** DATA EXTRACTS follows **

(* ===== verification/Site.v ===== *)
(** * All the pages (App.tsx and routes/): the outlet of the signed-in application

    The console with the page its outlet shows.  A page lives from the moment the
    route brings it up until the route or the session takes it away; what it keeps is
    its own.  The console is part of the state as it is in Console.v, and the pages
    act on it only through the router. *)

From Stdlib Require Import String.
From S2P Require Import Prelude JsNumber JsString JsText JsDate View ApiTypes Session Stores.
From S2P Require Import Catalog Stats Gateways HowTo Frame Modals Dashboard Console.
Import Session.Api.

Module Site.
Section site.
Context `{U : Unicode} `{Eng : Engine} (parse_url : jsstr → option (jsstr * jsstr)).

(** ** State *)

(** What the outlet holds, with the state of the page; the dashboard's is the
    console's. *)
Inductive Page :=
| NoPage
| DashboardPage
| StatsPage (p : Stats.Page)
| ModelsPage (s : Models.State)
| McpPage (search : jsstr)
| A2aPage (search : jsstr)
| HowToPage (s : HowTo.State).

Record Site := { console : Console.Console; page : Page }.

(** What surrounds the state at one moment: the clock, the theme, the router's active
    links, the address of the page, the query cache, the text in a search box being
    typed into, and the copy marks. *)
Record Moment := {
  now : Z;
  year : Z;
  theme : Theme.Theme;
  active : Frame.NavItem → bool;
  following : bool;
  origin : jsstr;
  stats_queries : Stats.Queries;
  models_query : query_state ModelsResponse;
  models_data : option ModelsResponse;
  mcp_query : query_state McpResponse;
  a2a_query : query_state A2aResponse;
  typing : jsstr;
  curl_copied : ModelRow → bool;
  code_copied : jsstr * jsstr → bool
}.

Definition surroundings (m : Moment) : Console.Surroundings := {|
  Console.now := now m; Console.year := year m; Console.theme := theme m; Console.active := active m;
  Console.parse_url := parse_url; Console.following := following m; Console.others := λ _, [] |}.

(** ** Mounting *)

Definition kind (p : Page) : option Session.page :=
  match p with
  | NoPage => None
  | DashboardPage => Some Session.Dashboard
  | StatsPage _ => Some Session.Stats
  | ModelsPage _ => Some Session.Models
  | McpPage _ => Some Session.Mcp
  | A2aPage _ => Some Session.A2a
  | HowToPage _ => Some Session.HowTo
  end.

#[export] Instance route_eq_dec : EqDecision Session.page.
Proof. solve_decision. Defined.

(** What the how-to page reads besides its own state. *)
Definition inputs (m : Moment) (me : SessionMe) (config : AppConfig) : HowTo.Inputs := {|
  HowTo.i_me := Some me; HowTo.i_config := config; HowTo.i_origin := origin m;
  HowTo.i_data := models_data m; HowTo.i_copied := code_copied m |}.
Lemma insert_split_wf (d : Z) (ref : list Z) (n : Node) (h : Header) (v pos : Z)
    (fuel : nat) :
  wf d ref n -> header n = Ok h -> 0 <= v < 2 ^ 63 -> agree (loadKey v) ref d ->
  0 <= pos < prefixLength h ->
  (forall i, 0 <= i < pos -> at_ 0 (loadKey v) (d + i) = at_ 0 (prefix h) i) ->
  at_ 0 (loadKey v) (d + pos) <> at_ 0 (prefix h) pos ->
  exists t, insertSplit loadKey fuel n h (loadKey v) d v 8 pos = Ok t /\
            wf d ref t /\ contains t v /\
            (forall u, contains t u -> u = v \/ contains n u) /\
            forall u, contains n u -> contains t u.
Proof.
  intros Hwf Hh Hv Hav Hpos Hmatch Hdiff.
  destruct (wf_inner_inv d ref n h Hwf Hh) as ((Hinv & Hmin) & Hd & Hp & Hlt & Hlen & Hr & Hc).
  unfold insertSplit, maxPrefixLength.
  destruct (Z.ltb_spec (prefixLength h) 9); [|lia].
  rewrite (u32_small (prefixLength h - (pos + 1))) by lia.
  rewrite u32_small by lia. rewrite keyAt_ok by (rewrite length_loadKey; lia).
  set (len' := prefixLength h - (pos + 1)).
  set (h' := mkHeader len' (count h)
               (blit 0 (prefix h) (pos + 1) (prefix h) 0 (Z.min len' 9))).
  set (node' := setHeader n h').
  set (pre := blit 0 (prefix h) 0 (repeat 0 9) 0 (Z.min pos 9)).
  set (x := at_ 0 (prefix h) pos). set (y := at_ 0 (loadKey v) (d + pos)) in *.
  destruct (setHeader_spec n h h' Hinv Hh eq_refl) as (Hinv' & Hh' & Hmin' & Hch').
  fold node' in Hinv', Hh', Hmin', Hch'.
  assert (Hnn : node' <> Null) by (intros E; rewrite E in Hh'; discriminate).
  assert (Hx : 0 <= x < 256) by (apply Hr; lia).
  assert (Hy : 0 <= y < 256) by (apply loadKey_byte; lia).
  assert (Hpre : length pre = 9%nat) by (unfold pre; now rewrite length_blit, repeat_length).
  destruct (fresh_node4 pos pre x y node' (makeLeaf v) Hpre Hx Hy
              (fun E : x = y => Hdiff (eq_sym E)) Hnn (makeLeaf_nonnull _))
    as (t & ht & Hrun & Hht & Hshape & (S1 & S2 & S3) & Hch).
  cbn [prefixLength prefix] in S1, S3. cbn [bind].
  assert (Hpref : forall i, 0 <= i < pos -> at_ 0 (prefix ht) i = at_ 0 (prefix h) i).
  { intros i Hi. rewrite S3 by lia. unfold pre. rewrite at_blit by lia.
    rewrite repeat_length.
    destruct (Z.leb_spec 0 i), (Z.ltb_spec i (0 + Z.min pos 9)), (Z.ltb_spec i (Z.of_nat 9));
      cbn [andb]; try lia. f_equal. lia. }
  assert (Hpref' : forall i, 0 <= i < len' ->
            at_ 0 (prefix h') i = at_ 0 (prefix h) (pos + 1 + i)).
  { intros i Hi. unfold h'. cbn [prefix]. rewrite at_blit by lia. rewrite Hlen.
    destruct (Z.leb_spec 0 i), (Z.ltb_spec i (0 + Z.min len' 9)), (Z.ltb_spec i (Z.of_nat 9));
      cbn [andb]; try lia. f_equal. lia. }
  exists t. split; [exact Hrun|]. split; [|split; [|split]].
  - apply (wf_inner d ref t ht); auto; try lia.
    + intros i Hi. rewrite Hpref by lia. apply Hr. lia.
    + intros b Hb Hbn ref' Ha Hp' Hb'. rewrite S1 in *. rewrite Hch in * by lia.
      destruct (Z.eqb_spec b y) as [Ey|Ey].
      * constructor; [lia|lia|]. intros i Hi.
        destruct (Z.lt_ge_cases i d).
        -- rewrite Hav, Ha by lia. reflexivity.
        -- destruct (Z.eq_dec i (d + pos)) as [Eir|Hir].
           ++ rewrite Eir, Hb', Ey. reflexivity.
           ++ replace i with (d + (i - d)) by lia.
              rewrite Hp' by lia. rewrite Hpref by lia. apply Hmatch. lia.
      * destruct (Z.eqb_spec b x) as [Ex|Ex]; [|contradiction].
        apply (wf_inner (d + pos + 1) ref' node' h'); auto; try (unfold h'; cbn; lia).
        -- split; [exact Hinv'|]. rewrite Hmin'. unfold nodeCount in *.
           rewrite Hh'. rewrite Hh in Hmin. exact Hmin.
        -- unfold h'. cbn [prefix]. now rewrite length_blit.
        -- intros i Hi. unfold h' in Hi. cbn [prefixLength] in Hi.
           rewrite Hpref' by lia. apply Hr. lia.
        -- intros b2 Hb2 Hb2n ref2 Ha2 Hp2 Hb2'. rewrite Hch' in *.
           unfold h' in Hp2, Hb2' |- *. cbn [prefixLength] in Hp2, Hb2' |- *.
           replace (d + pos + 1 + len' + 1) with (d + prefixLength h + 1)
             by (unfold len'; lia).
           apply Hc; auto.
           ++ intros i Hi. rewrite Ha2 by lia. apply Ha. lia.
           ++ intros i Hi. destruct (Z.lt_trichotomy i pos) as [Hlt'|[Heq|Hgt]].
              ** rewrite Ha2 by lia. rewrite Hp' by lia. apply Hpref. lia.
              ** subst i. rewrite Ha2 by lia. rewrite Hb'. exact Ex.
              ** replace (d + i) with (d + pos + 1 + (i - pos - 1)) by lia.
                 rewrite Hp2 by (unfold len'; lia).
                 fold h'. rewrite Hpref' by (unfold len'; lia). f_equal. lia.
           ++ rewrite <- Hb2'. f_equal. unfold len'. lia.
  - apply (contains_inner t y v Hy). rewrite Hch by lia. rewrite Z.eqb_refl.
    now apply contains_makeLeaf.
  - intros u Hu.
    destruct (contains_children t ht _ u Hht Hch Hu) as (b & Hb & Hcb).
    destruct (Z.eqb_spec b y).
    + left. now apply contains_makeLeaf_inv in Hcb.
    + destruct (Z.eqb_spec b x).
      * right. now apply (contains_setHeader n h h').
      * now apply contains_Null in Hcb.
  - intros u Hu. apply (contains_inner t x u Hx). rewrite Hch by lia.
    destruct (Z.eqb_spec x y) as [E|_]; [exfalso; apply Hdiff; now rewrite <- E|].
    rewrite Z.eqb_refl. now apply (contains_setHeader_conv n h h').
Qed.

** End of DATA EXTRACTS **

Look through the material above for "Hinv" and copy the lines that have it.

SOLUTION:
  destruct (wf_inner_inv d ref n h Hwf Hh) as ((Hinv & Hmin) & Hd & Hp & Hlt & Hlen & Hr & Hc).
  destruct (setHeader_spec n h h' Hinv Hh eq_refl) as (Hinv' & Hh' & Hmin' & Hch').
  fold node' in Hinv', Hh', Hmin', Hch'.
        -- split; [exact Hinv'|]. rewrite Hmin'. unfold nodeCount in *.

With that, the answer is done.